**STUDY MATERIAL:**
Definition read_selector (s : PBTrafficSelector) : TrafficSelector :=
  mkTrafficSelector (pbs_Description s) (mkMACFilter <$> pbs_Macs s)
    (read_IPFilter <$> pbs_Ip s) (read_GTPFilter <$> pbs_Gtp s).

Definition read_action (a : TargetAction) : string :=
  match a with ACCEPT => "accept" | REJECT => "reject" | DROP => "drop" end.

Definition read_target (t : PBTrafficTarget) : TrafficTarget :=
  mkTrafficTarget (pbt_Description t) (read_action (pbt_Action t)) (mkMACModifier <$> pbt_Mac t)
    ((λ '(a, p), mkIPModifier a p) <$> pbt_Ip t).

Definition read_rule (r : PBTrafficRule) : TrafficRule :=
  mkTrafficRule (pbr_Description r) (pbr_Priority r) (read_selector <$> pbr_Source r)
    (read_selector <$> pbr_Destination r) (read_target <$> pbr_Target r).

Lemma option_round {A B} (f : A → B) (g : B → A) (o : option A) :
  (∀ a, o = Some a → g (f a) = a) → g <$> (f <$> o) = o.
Proof. destruct o as [a|]; simpl; [|done]. intros Hg. by rewrite Hg. Qed.

Lemma read_toPBIPFilter f : IPFilter_Validate f = Ret None → read_IPFilter (toPBIPFilter f) = f.
Proof.
  unfold IPFilter_Validate. autorewrite with checks. rewrite !out_of_false.
  intros (_ & Hm & Hb & He & _ & Hp). apply dec_stable in Hp.
  destruct f as [a m b e p]. unfold read_IPFilter, toPBIPFilter. simpl in *.
  rewrite !wrap_uint32_id by lia. f_equal. unfold read_protocol, pb_protocol.
  assert (p ≠ "").
  { intros ->. unfold ip_protocols in Hp. rewrite !elem_of_cons, elem_of_nil in Hp. naive_solver. }
  repeat case_bool_decide; naive_solver.
Qed.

**WHAT YOU NEED TO DO:** Write out each record again, keeping every word as it is.

**RESULT BELOW:**
Definition read_selector (s : PBTrafficSelector) : TrafficSelector :=
  mkTrafficSelector (pbs_Description s) (mkMACFilter <$> pbs_Macs s)
    (read_IPFilter <$> pbs_Ip s) (read_GTPFilter <$> pbs_Gtp s).

Definition read_action (a : TargetAction) : string :=
  match a with ACCEPT => "accept" | REJECT => "reject" | DROP => "drop" end.

Definition read_target (t : PBTrafficTarget) : TrafficTarget :=
  mkTrafficTarget (pbt_Description t) (read_action (pbt_Action t)) (mkMACModifier <$> pbt_Mac t)
    ((λ '(a, p), mkIPModifier a p) <$> pbt_Ip t).

Definition read_rule (r : PBTrafficRule) : TrafficRule :=
  mkTrafficRule (pbr_Description r) (pbr_Priority r) (read_selector <$> pbr_Source r)
    (read_selector <$> pbr_Destination r) (read_target <$> pbr_Target r).

Lemma option_round {A B} (f : A → B) (g : B → A) (o : option A) :
  (∀ a, o = Some a → g (f a) = a) → g <$> (f <$> o) = o.
Proof. destruct o as [a|]; simpl; [|done]. intros Hg. by rewrite Hg. Qed.

Lemma read_toPBIPFilter f : IPFilter_Validate f = Ret None → read_IPFilter (toPBIPFilter f) = f.
Proof.
  unfold IPFilter_Validate. autorewrite with checks. rewrite !out_of_false.
  intros (_ & Hm & Hb & He & _ & Hp). apply dec_stable in Hp.
  destruct f as [a m b e p]. unfold read_IPFilter, toPBIPFilter. simpl in *.
  rewrite !wrap_uint32_id by lia. f_equal. unfold read_protocol, pb_protocol.
  assert (p ≠ "").
  { intros ->. unfold ip_protocols in Hp. rewrite !elem_of_cons, elem_of_nil in Hp. naive_solver. }
  repeat case_bool_decide; naive_solver.
Qed.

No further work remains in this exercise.